Trump, Science, Autism

Jon Reid reports at Morning Consult:
On the campaign trail, President Donald Trump met with prominent vaccine skeptics and ranted about the debunked theory that vaccines cause autism. But as the administration approaches its 100-day mark, the White House has given few indications about the direction of its vaccine policy.
Despite Trump’s inaction, anti-vaccine activists feel emboldened. Vaccine skeptics held a rally in Washington last month, when they also lobbied lawmakers on Capitol Hill.
Andrew Wakefield, the author of a since-discredited study linking vaccines to autism who met with Trump during the 2016 campaign, remains optimistic that the White House will act on his cause, though he said he hasn’t had contact with Trump since their meeting last summer.
“I truly hope that President Trump will follow through on this,” Wakefield said in a phone interview.
The Huffington Post:
President Donald Trump has long perpetuated the debunked theory that vaccines cause autism.
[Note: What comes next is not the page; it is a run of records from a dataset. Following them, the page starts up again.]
(* ===== verification/ExitClaims.v ===== *)
(** * Leaving a closed channel

    Models the native side of [src/src/circuits/channel/]: the statements of
    the close ([close_pis.rs]), of its cancellation ([cancel_close_pis.rs]), of
    a member's withdrawal claim ([withdrawal_claim_pis.rs]) and of a claim for a
    transfer that arrived after the close ([post_close_claim_pis.rs]), with the
    witness checks that produce them and their word layout.

    The lattice STARK behind [verify_withdraw_claim] is a parameter. *)

From S2P Require Import Prelude Limbs Poseidon Keccak Regev BalanceState Account Ledger Balance Channel.

(** ** Words *)

(** [fn join_u64]: the shift drops what does not fit, as in a release build. *)
Definition join_u64 {E} (limbs : list Z) : res E Z :=
  hi ← unwrap (limbs !! 0%nat);
  lo ← unwrap (limbs !! 1%nat);
  Ok (Z.lor (wrap 64 (Z.shiftl hi 32)) lo).

(** [uN::try_from] on a [u64]. *)
Definition narrow {E} (width : Z) (e : E) (v : Z) : res E Z := if v <? 2 ^ width then Ok v else Err e.

(** A [Bytes32], [U256] or [Address] read from its words, with the error of the reader. *)
Definition read_limbs {E} (n : nat) (e : E) (words : list Z) : res E (Limbs n) := map_err (fun _ => e) (from_u64_slice n words).

Definition read_channel_id {E} (e : E) (words : list Z) : res E ChannelId := map_err (fun _ => e) (ChannelId.from_u64_slice words).

(** ** Close *)

Definition CHANNEL_CLOSE_PUBLIC_INPUTS_LEN : nat := 103.

Module ChannelClosePublicInputs.
Record ChannelClosePublicInputs := mk {
  channel_id : ChannelId;
  close_nonce : Z;
  final_epoch : Z;
  final_small_block_number : Z;
  close_freeze_nonce : Z;
  final_channel_state_digest : Bytes32;
  final_balance_state_h1 : Bytes32;
  channel_fund_amount : U256;
  channel_fund_intmax_state_root : Bytes32;
  burn_tx_hash : Bytes32;
  close_withdrawal_digest : Bytes32;
  close_intent_digest : Bytes32;
  snapshot_medium_block_number : Z;
  final_state_version : Z;
  final_settled_tx_chain : Bytes32;
  final_settled_tx_accumulator_root : Bytes32;
  member_set_commitment : Bytes32;
  member_count : Z;
  delegate_count : Z;
  token_funds_digest : Bytes32;
}.

Inductive Error := InvalidLength (expected actual : nat) | InvalidField.

Definition to_u64_vec (p : ChannelClosePublicInputs) : list Z :=
  ChannelId.to_u32_vec (channel_id p) ++ split_u64 (close_nonce p) ++ split_u64 (final_epoch p) ++ split_u64 (final_small_block_number p)
    ++ split_u64 (close_freeze_nonce p) ++ Limbs.to_u64_vec (final_channel_state_digest p) ++ Limbs.to_u64_vec (final_balance_state_h1 p)
    ++ Limbs.to_u64_vec (channel_fund_amount p) ++ Limbs.to_u64_vec (channel_fund_intmax_state_root p) ++ Limbs.to_u64_vec (burn_tx_hash p)
    ++ Limbs.to_u64_vec (close_withdrawal_digest p) ++ Limbs.to_u64_vec (close_intent_digest p) ++ split_u64 (snapshot_medium_block_number p)
    ++ split_u64 (final_state_version p) ++ Limbs.to_u64_vec (final_settled_tx_chain p)
    ++ Limbs.to_u64_vec (final_settled_tx_accumulator_root p) ++ Limbs.to_u64_vec (member_set_commitment p) ++ [member_count p]
    ++ [delegate_count p] ++ Limbs.to_u64_vec (token_funds_digest p).
Definition sync_offchain_heads (fault : Fault) (wall : option Z) (request_id : list Z) (signed_states : list ChannelState) : meth BlockProducerReceipt :=
  _ ← ensure_healthy;
  _ ← ensure_no_prepared;
  _ ← pure (validate_request_id request_id);
  _ ← pure (reject (bool_decide (length signed_states = 0%nat)) InvalidRequest);
  fingerprint ← pure (request_fingerprint "syncOffchainHeads" (StatesBody signed_states));
  idempotently request_id fingerprint (
    s ← self;
    _ ← pure (reject (existsb (fun state => existsb (synced_before state) (ProductionJournalFile.entries (disk s))) signed_states) Conflict);
    timestamp ← next_timestamp wall;
    apply_and_persist fault request_id fingerprint (SyncOffchainHeads signed_states timestamp)).

(** The join is tried on a copy first. *)
Definition adopt_delegate_join (fault : Fault) (wall : option Z) (request_id : list Z) (record : ChannelRecord) (signed_state : ChannelState)
    : meth BlockProducerReceipt :=
  _ ← ensure_healthy;
  _ ← ensure_no_prepared;
  _ ← pure (validate_request_id request_id);
  fingerprint ← pure (request_fingerprint "adoptDelegateJoin" (JoinBody record signed_state));
  idempotently request_id fingerprint (
    s ← self;
    _ ← pure (call (ProductionBlockProducer.adopt_delegate_join record signed_state) (producer s)).2;
    timestamp ← next_timestamp wall;
    apply_and_persist fault request_id fingerprint (AdoptDelegateJoin record signed_state timestamp)).
(* ===== verification/CloseFundingProps.v ===== *)
(** * What a close-funding proposal pays

    A head either has a close-funding child, and then the plan pays the fund of
    every registered token to the manager and nothing else, or the builder
    refuses it ([build_spec]); the check accepts what the builder builds
    ([built_verifies]) and nothing that differs from it ([verify_sound]). *)

From S2P Require Import Prelude Limbs U63 Circuit MerkleTree LeafTrees Poseidon IndexedTree Keccak Regev BalanceState BalanceStateProps Account AccountProps Ledger Balance BalanceCodec Channel ChannelProps HashChains BlockStep BlockStepProps CloseFunding.

#[local] Remove Hints Leafable_Bytes32 : typeclass_instances.

#[local] Notation bal := ChannelState.balance_state.
#[local] Notation amounts s := (ChannelFund.amounts (ChannelState.channel_fund s)).
#[local] Notation registry s := (BalanceState.token_registry (ChannelState.balance_state s)).
#[local] Notation res := (res CloseFundingError).

(** ** Specification *)

Section spec.
Context {P : Poseidon} {W : PoseidonWords P} {K : Keccak}.

(** The heads that have a close-funding child. *)
Record fundable (head : ChannelState) (rollup manager : Address) : Prop := {
  fd_valid : valid (bal head);
  fd_balance_id : ChannelState.channel_id head = BalanceState.channel_id (bal head);
  fd_fund_id : ChannelState.channel_id head = ChannelFund.channel_id (ChannelState.channel_fund head);
  fd_digest : ChannelState.signing_digest (E := CloseFundingError) head = Ok (ChannelState.digest head);
  fd_rollup : rollup <> address_default;
  fd_manager : manager <> address_default;
  fd_h2 : ChannelState.h2_tag head = bytes32_default;
  fd_padding slot a : (active_tokens (bal head) <= slot)%nat -> amounts head !! slot = Some a -> a = u256_zero;
  fd_some : exists slot a, (slot < active_tokens (bal head))%nat /\ amounts head !! slot = Some a /\ a <> u256_zero;
  fd_nonce : ChannelState.close_freeze_nonce head + 1 < 2 ^ 64;
  fd_epoch : ChannelState.epoch head + 1 < 2 ^ 64;
  fd_block : ChannelState.small_block_number head + 1 < 2 ^ 64;
  fd_version : BalanceState.state_version (bal head) + 1 < 2 ^ 64;
}.

(** What the transfers of a plan pay. *)
Record pays_fund (head : ChannelState) (manager : Address) (aux : Bytes32) (ts : list Transfer) : Prop := {
  pf_token slot token a : (slot < active_tokens (bal head))%nat -> registry head !! slot = Some token -> amounts head !! slot = Some a ->
    outflow ts token = val a;
  pf_other token : token ∉ take (active_tokens (bal head)) (registry head) -> outflow ts token = 0;
  pf_each t : t ∈ ts -> extract_address_from_recipient (Transfer.recipient t) = Ok manager /\
    Transfer.aux_data t = aux /\ 0 < val (Transfer.amount t) /\ exists slot, (slot < active_tokens (bal head))%nat /\
      registry head !! slot = Some (Transfer.token_index t) /\ amounts head !! slot = Some (Transfer.amount t);
  pf_order : Transfer.token_index <$> ts `sublist_of` take (active_tokens (bal head)) (registry head);
}.

(** The terminal child: the head with the counters, the chain, the previous digest and the root advanced. *)
Definition child_of (head : ChannelState) (aux root digest : Bytes32) : ChannelState :=
  ChannelState.mk (ChannelState.channel_id head) (ChannelState.epoch head + 1) (ChannelState.small_block_number head + 1)
    (ChannelState.close_freeze_nonce head) (ChannelState.channel_fund head)
    (with_state_version (bal head) (BalanceState.state_version (bal head) + 1) (settled_tx_chain_push (BalanceState.settled_tx_chain (bal head)) aux))
    root (ChannelState.shared_native_nullifier_root head) (ChannelState.unallocated_confirmed_incoming head)
    (ChannelState.digest head) digest [].

(** The plan of a proposal and its child. *)
Record funding (head : ChannelState) (chain_id : Z) (rollup manager : Address) (base_nonce : Z) (p : CloseFundingProposal) : Prop := {
  fu_context : CloseFundingPlan.chain_id (CloseFundingProposal.plan p) = chain_id /\ CloseFundingPlan.rollup (CloseFundingProposal.plan p) = rollup /\
    CloseFundingPlan.manager (CloseFundingProposal.plan p) = manager /\ CloseFundingPlan.base_nonce (CloseFundingProposal.plan p) = base_nonce /\
    CloseFundingPlan.source_channel_id (CloseFundingProposal.plan p) = ChannelState.channel_id head;
  fu_nonce : CloseFundingPlan.close_freeze_nonce (CloseFundingProposal.plan p) = ChannelState.close_freeze_nonce head + 1;
  fu_funds : CloseFundingPlan.token_funds_digest (CloseFundingProposal.plan p) =
    token_funds_digest (registry head) (BalanceState.token_count (bal head)) (amounts head);
  fu_aux : close_funding_aux_data (E := CloseFundingError) chain_id rollup manager (ChannelState.channel_id head) (ChannelState.close_freeze_nonce head + 1)
    (CloseFundingPlan.token_funds_digest (CloseFundingProposal.plan p)) = Ok (CloseFundingPlan.funding_aux_data (CloseFundingProposal.plan p));
  fu_pays : pays_fund head manager (CloseFundingPlan.funding_aux_data (CloseFundingProposal.plan p)) (CloseFundingPlan.transfers (CloseFundingProposal.plan p));
  fu_tx : CloseFundingPlan.tx_v2 (CloseFundingProposal.plan p) = TxV2.mk UserTransfer
    (subtree (list_leaves (CloseFundingPlan.transfers (CloseFundingProposal.plan p))) TRANSFER_TREE_HEIGHT 0) base_nonce phash_default;
  fu_root : exists root, phash_into_bytes32 (E := CloseFundingError) root = Ok (CloseFundingPlan.tx_tree_root (CloseFundingProposal.plan p)) /\
    root = subtree (Sparse.map_leaves {[ChannelState.channel_id head := CloseFundingPlan.tx_v2 (CloseFundingProposal.plan p)]}) TX_TREE_HEIGHT 0 /\
    proof_height (CloseFundingPlan.tx_v2_merkle_proof (CloseFundingProposal.plan p)) = TX_TREE_HEIGHT /\
    proof_verify (CloseFundingPlan.tx_v2_merkle_proof (CloseFundingProposal.plan p)) (CloseFundingPlan.tx_v2 (CloseFundingProposal.plan p))
      (ChannelState.channel_id head) root = Ok tt;
  fu_digest : close_funding_plan_digest (E := CloseFundingError) chain_id rollup manager (ChannelState.channel_id head)
    (ChannelState.close_freeze_nonce head + 1) base_nonce (CloseFundingPlan.token_funds_digest (CloseFundingProposal.plan p))
    (CloseFundingPlan.tx_tree_root (CloseFundingProposal.plan p)) = Ok (CloseFundingPlan.plan_digest (CloseFundingProposal.plan p));
  fu_child : exists d, CloseFundingProposal.proposed_state p =
      child_of head (CloseFundingPlan.funding_aux_data (CloseFundingProposal.plan p)) (CloseFundingPlan.tx_tree_root (CloseFundingProposal.plan p)) d /\
    ChannelState.signing_digest (E := CloseFundingError) (CloseFundingProposal.proposed_state p) = Ok d;
}.
End spec.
In January, while still president-elect, he went as far as to request that Robert F. Kennedy Jr., a fellow vaccine skeptic, lead a commission to investigate vaccine safety.

This disregard for science is among the reasons Sabrina Solouki, a second-year Ph.D. student in immunology and infectious disease at Cornell University, made a pilgrimage to Washington, D.C., on Saturday for the March for Science, a mass protest to rally scientists against what they see as Trump’s backward policies.

“The administration, by forming this safety commission, isn’t really doing a good job of listening to science — of science-informed policy,” she told The Huffington Post.

Solouki also wants to unite the scientific community, to push for it to do a better job of engaging with the public at large, and to send a clear message that scientists are against Trump’s proposed cuts to science.